Now the Justice Department is being asked to approve a deal in which the largest pork processor would take over its nearest competitor.

It would be the latest in a wave of mergers and acquisitions reshaping the U.S. agriculture and food industries.

The Senate is to vote this week on a proposed 18-month moratorium on agribusiness mergers.

Telecommunications, banking and other industries are going through similar consolidation. But some farmers say they are especially vulnerable, and the concentration of market power threatens their traditional independence if not their livelihoods.

"We're not anti-merger, we're just pro-competition," said Missouri farmer Charles Kruse, who lives near a Mississippi River grain terminal that the Justice Department is forcing Cargill to sell in order to buy Continental Grain Co.'s grain operations.

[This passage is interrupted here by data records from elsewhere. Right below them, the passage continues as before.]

(** ** The volume history and the volume floor *)

Lemma normalizePriceData_volume s priceData now normalizedData v :
  normalizePriceData s priceData now = Ok normalizedData →
  volume normalizedData = Some v →
  Raw.volume priceData = Number v ∧ ¬ (v == 0)%Q.
Proof.
  unfold normalizePriceData. intros Hn Hv.
  destruct (Raw.price priceData) as [|p|]; simpl in Hn;
    try destruct (negb (Qeq_bool p 0)); simpl in Hn; try done;
    (destruct (Raw.volume priceData) as [|q|]; simpl in Hn;
     [injection Hn as <-; done | | done]);
    (destruct (Qeq_bool q 0) eqn:Hq; simpl in Hn; injection Hn as <-;
     simpl in Hv; [done|]; injection Hv as ->; split; [done|];
     intros Hz; apply Qeq_bool_iff in Hz; congruence).
Qed.

Lemma vwapRelevant_floor cfg cutoffTime volumeHistory d :
  d ∈ vwapRelevant cfg cutoffTime volumeHistory →
  d ∈ volumeHistory ∧ (cutoffTime ≤ Vol.timestamp d)%Z
  ∧ (minVolume cfg <= Vol.volume d)%Q.
Proof.
  unfold vwapRelevant. intros Hd.
  apply list_elem_of_In, filter_In in Hd as [Hd Hp].
  apply andb_prop in Hp as [Ht Hq].
  split; [by apply list_elem_of_In|]. split; [lia|].
  by apply Qle_bool_iff.
Qed.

"You're never going to go back to the time where you have the small, very geographically determined, companies in the seed business or whatever," Kruse said. "But by the same token, it's really important from a farmer's perspective to have legitimate competition for the things that you buy and also to have legitimate competition for the things that you sell."

The farm economy is stuck in its worst downturn since the mid-1980s, and while economists say the problem stems from worldwide overproduction, many farm-state lawmakers point to agribusiness mergers as a culprit.

A handful of companies, including Cargill, IBP Inc., Smithfield Foods Inc. and ConAgra Inc., control much of the beef and pork that's processed in the country. More than 60 percent of the flour milling and 80 percent of the soybean crushing is done by four companies.

"These conglomerates have muscled their way to the dinner table. There's a direct relationship between this concentration of market power and low prices," said Sen. Paul Wellstone (D-Minn.), who has been pressing for tougher administration reviews of possible antitrust violations.

Many economists say it's more complicated than that. They say companies cut their costs by merging and pass the savings on to both farmers and the public.

Farmers are divided over the question. Many producers, such as poultry growers and farmers who provide vegetables for food manufacturers, find they can manage their financial risks more easily by having contracts with processors. Such contracting, in turn, allows processors to control the quality of the commodities they buy and more easily trace problems with food safety.

"I don't believe that stopping these changes in their tracks is necessarily the right option. Nor is averting one's eyes from these changes," said Alan Barkema, an economist with the Center for the Study of Rural America at the Federal Reserve Bank of Kansas City. "They are sea changes in the way the industry does business."

The American Farm Bureau Federation, the nation's largest farm organization, has come out against a moratorium. The smaller National Farmers Union and some other groups support it. "There are a lot of different opinions," said Farm Bureau lobbyist Caroline Anderson.

Food processors, from the American Bakers Association to the American Meat Institute, also are fighting the moratorium. They told senators in a recent letter that it would force faltering businesses to shut down and put employees out of work.

Although the Clinton administration has taken no position, Justice Department officials have told Congress existing antitrust laws are adequate to protect the interests of farmers and consumers.

Cargill, North America's second-largest grain trader, was allowed to acquire the grain operations of No. 5 Continental Grain, provided the companies sold some of their facilities, including the terminal near Kruse's farm at Caruthersville, Mo.

Last week, farm machinery makers Case Corp. and New Holland NV were told they could merge only after selling some of their holdings.

Last year, the department allowed the seed and chemical giant Monsanto Co. to spin off some corn technology interests, then acquire DeKalb Genetics Corp. The department is currently reviewing Monsanto's acquisition of Delta and Pine Land Co., the world's largest producer of cotton seed.

Smithfield, the biggest pork processor as well as the largest hog producer, is seeking the department's approval to acquire No. 2 producer Murphy Family Farms of Rose Hill, N.C.